Step 7 – Man about the house

A man needs to be doing something. Babies, however, don’t really do very much for at least the first 6 weeks. When they do… guess what?… they want to do it with Mum!

So what’s a Dad to do?

The first few weeks of life is when milk matters most and all little sprog wants to do is suck and sleep, leaving Dad feeling as obsolete as his nipples. However, if you’re able to spend time at home in the weeks after the birth, then there are lots of little jobs you can do to feel useful again.

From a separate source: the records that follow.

Lemma delete_NoDup (s : list Z) (x : Z) : NoDup s -> NoDup (Js.delete s x).
Proof. intros H. unfold Js.delete. apply NoDup_filter, H. Qed.


Lemma fold_add_fresh (l acc : list Z) :
  NoDup (acc ++ l) -> fold_left Js.add l acc = (acc ++ l)%list.
Proof.
  revert acc. induction l as [|x l IH]; intros acc H; simpl.
  - rewrite app_nil_r. reflexivity.
  - assert (E : Js.add acc x = (acc ++ [x])%list).
    { unfold Js.add. rewrite has_false; [reflexivity|].
      intros Hin. apply NoDup_remove_2 in H. apply H.
      apply in_or_app. left. exact Hin. }
    rewrite E, IH; rewrite <- app_assoc; [reflexivity|exact H].
Qed.


Lemma newSet_id (l : list Z) : NoDup l -> Js.newSet l = l.
Proof. intros H. unfold Js.newSet. rewrite fold_add_fresh; [reflexivity|exact H]. Qed.

Lemma toggleStar_NoDup (w : World) :
  NoDup (starredCards (state w)) -> NoDup (starredCards (state (toggleStar w))).
Proof.
  intros H.
  assert (S : starredCards (state (toggleStar w))
              = if Js.has (starredCards (state w)) (currentIndex (state w))
                then Js.delete (starredCards (state w)) (currentIndex (state w))
                else Js.add (starredCards (state w)) (currentIndex (state w))).
  { unfold toggleStar, saveState, updateStarButton. crush. }
  rewrite S. destruct (Js.has _ _); [apply delete_NoDup|apply add_NoDup]; exact H.
Qed.

(** ** Reload *)

(** X3: what [toggleStar] saves comes back on the next load of the page:
    [init] on the storage a [toggleStar] left installs the index and the
    starred cards the session had after the toggle, order included (as
    long as the stored variant lets [init] get that far). *)
Theorem session_round_trip (page : Dom) (w : World) :
  NoDup (starredCards (state w)) ->
  (forall v, item_designVariant (localStorage w) = Some v ->
             Js.hasTokenSpace v = false) ->
  let reloaded := worldOf (startup page (localStorage (toggleStar w))) in
  currentIndex (state reloaded) = currentIndex (state (toggleStar w))
  /\ starredCards (state reloaded) = starredCards (state (toggleStar w)).
Proof.
  intros Hnd Hv reloaded.
  assert (Hv' : forall v,
            item_designVariant (localStorage (toggleStar w)) = Some v ->
            Js.hasTokenSpace v = false).
  { intros v H. apply Hv. rewrite <- H.
    unfold toggleStar, saveState, updateStarButton. crush. }
  destruct (loadDesignVariant_done page _ Hv') as (w1 & E1 & _ & _ & S1).
  destruct (startup_session page _ w1 E1) as (C & S & _).
  pose proof (toggleStar_sessionSaved w) as P. unfold sessionSaved in P.
  rewrite P in S1.
  destruct (loadSavedState_reads w1 _ _ S1) as (A & B & _).
  unfold reloaded. rewrite C, S, A, B. split; [reflexivity|].
  apply newSet_id, toggleStar_NoDup, Hnd.
Qed.

Lemma session_round_trip_witness :
  let w := worldOf (nextCard (toggleStar startWorld)) in
  let reloaded := worldOf (startup samplePage (localStorage (toggleStar w))) in
  NoDup (starredCards (state w))
  /\ starredCards (state (toggleStar w)) = [0; 1]
  /\ currentIndex (state reloaded) = 1
  /\ starredCards (state reloaded) = [0; 1].
Proof.
  intros w reloaded.
  assert (Hnd : NoDup (starredCards (state w))).
  { repeat constructor; simpl; tauto. }
  assert (Hv : forall v, item_designVariant (localStorage w) = Some v ->
                         Js.hasTokenSpace v = false).
  { intros v H. injection H as <-. reflexivity. }
  split; [exact Hnd|]. split; [reflexivity|].
  exact (session_round_trip samplePage w Hnd Hv).
Defined.

(** X4: the variant a [setDesignVariant] stored is the variant of the
    session after the next load of the page. *)
Theorem variant_round_trip (page : Dom) (v : string) (w : World) :
  v <> "" -> Js.hasTokenSpace v = false ->
  exists w', setDesignVariant v w = Done w'
    /\ item_designVariant (localStorage w') = Some v
    /\ designVariant (state (worldOf (startup page (localStorage w')))) = v.
Proof.
  intros Hne Hsp.
  destruct (setDesignVariant_token v w Hne Hsp) as (w' & E & _ & _).
  exists w'. split; [exact E|].
  assert (Hs : item_designVariant (localStorage w') = Some v).
  { revert E. unfold setDesignVariant.
    rewrite (truthy_nonempty _ Hne), Hsp. cbn [negb].
    unfold updatePanelTitle, updatePanelTermsList, updateJourneyView,
      initTableView.
    repeat break_match; intros H; injection H as <-; reflexivity. }
  split; [exact Hs|].
  assert (Hv : forall u, item_designVariant (localStorage w') = Some u ->
                         Js.hasTokenSpace u = false).
  { intros u Hu. rewrite Hs in Hu. injection Hu as <-. exact Hsp. }
  destruct (loadDesignVariant_done page _ Hv) as (w1 & E1 & D1 & _ & _).
  destruct (startup_session page _ w1 E1) as (_ & _ & D).
  rewrite D, loadSavedState_variant. exact (D1 v Hs Hne).
Qed.

Lemma variant_round_trip_witness :
  "option-d" <> "" /\ Js.hasTokenSpace "option-d" = false
  /\ exists w', setDesignVariant "option-d" startWorld = Done w'
    /\ item_designVariant (localStorage w') = Some "option-d"
    /\ designVariant (state (worldOf (startup samplePage (localStorage w'))))
       = "option-d".
Proof.
  assert (Hne : "option-d" <> "") by discriminate.
  assert (Hsp : Js.hasTokenSpace "option-d" = false) by reflexivity.
  split; [exact Hne|]. split; [exact Hsp|].
  exact (variant_round_trip samplePage "option-d" startWorld Hne Hsp).
Defined.

(** ** Navigation back and forth *)

(** X5: from an index in range, [nextCard] followed by [prevCard] and
    [prevCard] followed by [nextCard] both run without exception and end on
    the index they started from. *)
Theorem next_prev_inverse (w : World) :
  inRange w ->
  (exists w1 w2, nextCard w = Done w1 /\ prevCard w1 = Done w2
     /\ currentIndex (state w2) = currentIndex (state w))
  /\ (exists w1 w2, prevCard w = Done w1 /\ nextCard w1 = Done w2
     /\ currentIndex (state w2) = currentIndex (state w)).
Proof.
  intros H.
  assert (Hn : 0 < Z.of_nat (List.length (flashcards w)))
    by (unfold inRange in H; lia).
  split.
  - destruct (nextCard_step w H) as (w1 & E1 & F1 & C1).
    assert (H1 : inRange w1).
    { unfold inRange. rewrite F1, C1. apply Z.mod_pos_bound, Hn. }
    destruct (prevCard_step w1 H1) as (w2 & E2 & F2 & C2).
    exists w1, w2. split; [exact E1|]. split; [exact E2|].
    rewrite C2, F1, C1, Zminus_mod_idemp_l.
    replace (currentIndex (state w) + 1 - 1) with (currentIndex (state w)) by lia.
    apply Z.mod_small, H.
  - destruct (prevCard_step w H) as (w1 & E1 & F1 & C1).
    assert (H1 : inRange w1).
    { unfold inRange. rewrite F1, C1. apply Z.mod_pos_bound, Hn. }
    destruct (nextCard_step w1 H1) as (w2 & E2 & F2 & C2).
    exists w1, w2. split; [exact E1|]. split; [exact E2|].
    rewrite C2, F1, C1, Zplus_mod_idemp_l.
    replace (currentIndex (state w) - 1 + 1) with (currentIndex (state w)) by lia.
    apply Z.mod_small, H.
Qed.

Lemma next_prev_inverse_witness :
  let w := setCurrentIndex 7 (loadPage samplePage emptyStorage) in
  inRange w
  /\ (exists w1 w2, nextCard w = Done w1 /\ prevCard w1 = Done w2
        /\ currentIndex (state w2) = 7)
  /\ (exists w1 w2, prevCard w = Done w1 /\ nextCard w1 = Done w2
        /\ currentIndex (state w2) = 7).
Proof.
  intros w.
  assert (H : inRange w) by (unfold inRange; simpl; lia).
  split; [exact H|]. exact (next_prev_inverse w H).
Defined.

(** ** The import parser *)

Lemma split_pieces (sep : ascii -> bool) (s p : string) :
  In p (Js.split sep s) -> Js.any sep p = false.
Proof.
  revert p. induction s as [|c r IH]; simpl; intros p H.
  - destruct H as [<-|[]]. reflexivity.
  - destruct (sep c) eqn:E.
    + destruct H as [<-|H]; [reflexivity|apply IH, H].
    + destruct (Js.split sep r) as [|p0 ps].
      * destruct H as [<-|[]]. simpl. rewrite E. reflexivity.
      * destruct H as [<-|H].
        -- simpl. rewrite E. apply IH. left. reflexivity.
        -- apply IH. right. exact H.
Qed.

Lemma split_pieces_keep (q sep : ascii -> bool) (s p : string) :
  Js.any q s = false -> In p (Js.split sep s) -> Js.any q p = false.
Proof.
  revert p. induction s as [|c r IH]; simpl; intros p Hq H.
  - destruct H as [<-|[]]. reflexivity.
  - apply orb_false_iff in Hq. destruct Hq as [Hc Hr].
    destruct (sep c).
    + destruct H as [<-|H]; [reflexivity|apply IH; assumption].
    + destruct (Js.split sep r) as [|p0 ps].
      * destruct H as [<-|[]]. simpl. rewrite Hc. reflexivity.
      * destruct H as [<-|H].
        -- simpl. rewrite Hc. apply IH; [exact Hr|left; reflexivity].
        -- apply IH; [exact Hr|right; exact H].
Qed.

Lemma splitRuns_pieces (sep : ascii -> bool) (s : string) :
  forall i p, In p (Js.splitRuns sep i s) -> Js.any sep p = false.
Proof.
  induction s as [|c r IH]; simpl; intros i p H.
  - destruct H as [<-|[]]. reflexivity.
  - destruct (sep c) eqn:E.
    + destruct i.
      * apply (IH true), H.
      * destruct H as [<-|H]; [reflexivity|apply (IH true), H].
    + destruct (Js.splitRuns sep false r) as [|p0 ps] eqn:S.
      * destruct H as [<-|[]]. simpl. rewrite E. reflexivity.
      * destruct H as [<-|H].
        -- simpl. rewrite E. apply (IH false). rewrite S. left. reflexivity.
        -- apply (IH false). rewrite S. right. exact H.
Qed.

Lemma in_lineCards (line : string) (c : Card) :
  In c (lineCards line) ->
  exists p0 p1, In p0 (Js.split isFieldSep line)
    /\ In p1 (Js.split isFieldSep line)
    /\ c = mkCard (Js.trim p0) (Js.trim p1).
Proof.
  unfold lineCards, lineParts.
  destruct (Js.split isFieldSep line) as [|p0 [|p1 ps]]; simpl.
  - intros [].
  - intros [].
  - intros [<-|[]]. exists p0, p1. auto.
Qed.

(** X6: every card an import text gives is clean: its term and its
    definition are trimmed (trimming them again changes nothing) and
    contain no tab, comma, line feed or semicolon. *)
Theorem parsed_cards_are_clean (text : string) (c : Card) :
  In c (parseCards text) ->
  Js.trim (term c) = term c /\ Js.trim (definition c) = definition c
  /\ Js.any isFieldSep (term c) = false
  /\ Js.any isLineSep (term c) = false
  /\ Js.any isFieldSep (definition c) = false
  /\ Js.any isLineSep (definition c) = false.
Proof.
  unfold parseCards, importLines. intros H.
  apply in_flat_map in H. destruct H as (line & Hl & Hc).
  apply filter_In in Hl. destruct Hl as [Hl _].
  apply splitRuns_pieces in Hl.
  destruct (in_lineCards line c Hc) as (p0 & p1 & H0 & H1 & ->).
  cbn [term definition].
  repeat split; try apply trim_idem; apply any_trim;
    first [ eapply split_pieces; eassumption
          | eapply split_pieces_keep; eassumption ].
Qed.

Some women have a strong nesting instinct when approaching the end of their pregnancy and so your freezer may be bulging with pre-cooked meals. If not, strap on that daft apron with the muscles and get your hands (and the stove) dirty making dinner. Like many modern folk, you may be unaware of where your food comes from. You may have wondered how your food gets on that ceramic disc. Wonder no more! It is the product of an ancient art form known simply as… ‘cooking’. Now, don’t worry if this is your first foray into the kitchen. Your partner will be so relieved about not having to lift a finger that she’ll inhale what ever ill-formed slop you’ve scraped onto her plate.

Changing Nappies

This can summed up as: Mum deals with the input, Dad looks after the output. You may think you don’t take shit from anyone, but you won’t mind your own kid’s poo. After all, it’s a part of a part of you. Well, not anymore. Still…later on it’s fun to guess what the solid bits are.

Getting up in the night

My wife and I operated a shuttle system when our first child woke in the night. I would spring from the sheets, fresh as a daisy, and bring the crying child to his mother with a doting smile. Then I would wake up, drag myself over to the cot, grumbling and bruising my shins on numerous obstacles, and carry the police-siren back to our bed with gritted teeth. Once the hand-over was complete, I would keel over and snore while my wife fed, wrapped and patiently put him back to sleep. This seemed to work well.


Aside from obvious personal hygiene benefits, this is an enjoyable activity for Dads. Most kids love floating in warm water and they’ll instantly quieten down and gaze up at you with their cross-eyed stare. Meanwhile, you are free to rattle off your warbling shower-renditions of Tom Jones in an environment where no-one can judge you.

Obeying all commands given by your partner

Business as usual.

Apart from these odd jobs, an easy way for Dad to bond is by making eye contact and holding it until baby looks away. You may know this as ‘staring out’…

…but it actually makes the little one feel secure and loved.

NOTE: This does not work with dogs, so no loving gazes in the direction of the neighbour’s mastiff.